Paul Cuffe was born on Cuttyhunk Island, MA on January 17, 1759, the seventh of ten children of Kofi or Cuffee Slocum and Ruth Moses. His father, a freed black man, was a member of the Ashanti people of Ghana. His mother was a Native American of the Wampanoag Nation of Martha’s Vineyard. Cuffee Slocum was a skilled carpenter, farmer, and fisherman, who taught himself to read and write. In 1766, Cuffee Slocum was able to purchase a 116-acre farm in Westport, Massachusetts.
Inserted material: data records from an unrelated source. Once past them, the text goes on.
Lemma skip_act_key (k : string) (e : Event) (log : list Event) :
  (Act_skipped, e) ∈ scan_events str_other k log -> startswith "skip:" k = true.
Proof.
  intros Hin. assert ((Act_skipped, k) ∈ lifecycle str_other log) as (e' & _ & He)%list_elem_of_omap
    by (apply scan_events_acts; by exists e).
  revert He. unfold scan_act.
  repeat match goal with |- context [if ?b then _ else _] => destruct b; try done end. intros [= <-]. done.
Qed.

(** A run shown as running was started and not completed. *)
Lemma running_row (col : pyval -> string) (fromiso : string -> option Z) (varchar : pyval -> option string)
    (boot_id : option string) (log : list Event) (k : string) :
  (exists row, row ∈ st_scans (foldl (project str_other col fromiso varchar boot_id) empty_db log) /\
     sn_run_id row = k /\ sn_status row = Run_running) <->
  ((Act_completed, k) ∉ lifecycle str_other log) /\ exists s, head (scan_events str_other k log) = Some (Act_started, s).
Proof.
  destruct (scan_rows str_other col fromiso varchar boot_id log) as [Hnd Hm].
  rewrite scan_events_acts. split.
  - intros (row & Hrow & <- & Hs). specialize (Hm (sn_run_id row)).
    rewrite (proj2 (to_map_lookup sn_run_id _ (sn_run_id row) row Hnd)) in Hm by done. symmetry in Hm.
    apply scan_spec_status in Hm as [Hm _]. apply Hm in Hs as [Hc Hh]. rewrite newest_act_None in Hc. split; [|done].
    intros [e He]. by apply (Hc e).
  - intros [Hc Hh]. assert (exists row, scan_spec str_other k log = Some row) as [row Hrow].
    { unfold scan_spec. destruct Hh as [s ->]. by eexists. }
    specialize (Hm k). rewrite Hrow in Hm. apply to_map_lookup in Hm as [Hin Hk]; [|done]. exists row. split_and!; [done..|].
    apply (proj1 (scan_spec_status _ _ _ _ Hrow)). split; [|done]. apply newest_act_None. intros e He. apply Hc. by exists e.
Qed.

(** The first event of a run that was not completed is its start. *)
Lemma started_head (k : string) (log : list Event) :
  startswith "skip:" k = false -> (Act_started, k) ∈ lifecycle str_other log ->
  (Act_completed, k) ∉ lifecycle str_other log -> exists s, head (scan_events str_other k log) = Some (Act_started, s).
Proof.
  intros Hk Hs Hc. apply scan_events_acts in Hs as [e He]. rewrite scan_events_acts in Hc.
  destruct (scan_events str_other k log) as [|[[] s] h] eqn:E; [by apply elem_of_nil in He|by exists s| |].
  - destruct Hc. exists s. left.
  - assert (startswith "skip:" k = true); [|congruence]. apply (skip_act_key k s log). rewrite E. left.
Qed.

Lemma teardown_idle (r : Runner World) (t : Tick World) :
  rn_active (teardown float_of_str config host_name r t).1 = None.
Proof.
  unfold teardown. destruct (rn_active r) as [run|] eqn:Ea; [|done].
  pose proof (keeps_finish_run rn_active float_of_str config host_name t run (tk_job t) (tk_now t)) as Hk.
  specialize (Hk ltac:(done) ltac:(done) ltac:(done) (mkCtx (set_active None r) [] 0)).
  destruct (finish_run _ _ _ t run _ _ _) as [c o]. exact Hk.
Qed.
Paul Cuffe went to sea at 16 on whalers and merchant ships, where he learned navigation. During the American Revolution, his ship was captured by the British and Cuffee was imprisoned for three months in 1776 in New York. He returned home to Massachusetts and in 1779 built an open boat which he used to run the British blockade, bringing trade goods to Nantucket and ports on the Massachusetts coast.
He built up a small fleet of open boats and then moved on to schooners. His first seagoing vessel was the 15-ton Box Iron, followed by a 25-ton schooner, Sun Fish, and the 40-ton schooner Mary. By 1796, Cuffee built Ranger, a 69-ton schooner in his shipyard in Westport. By 1800, Cuffee purchased a half-interest in the 162-ton barque Hero. In 1806, he had the 109-ton brig Traveller and 268-ton ship Alpha built. By the early 1800s, Paul Cuffe was one of the most wealthy men of color in the United States.
Today, the Paul Cuffe Farm in Westport is a National Historic Landmark and the Paul Cuffee School, a maritime charter school in Providence, Rhode Island, is named in his honor.
MARAD ought to reference Jeffrey Bolster’s “Black Jacks: African American Seamen in the Age of Sail” before making any pronouncements about men of color at sea.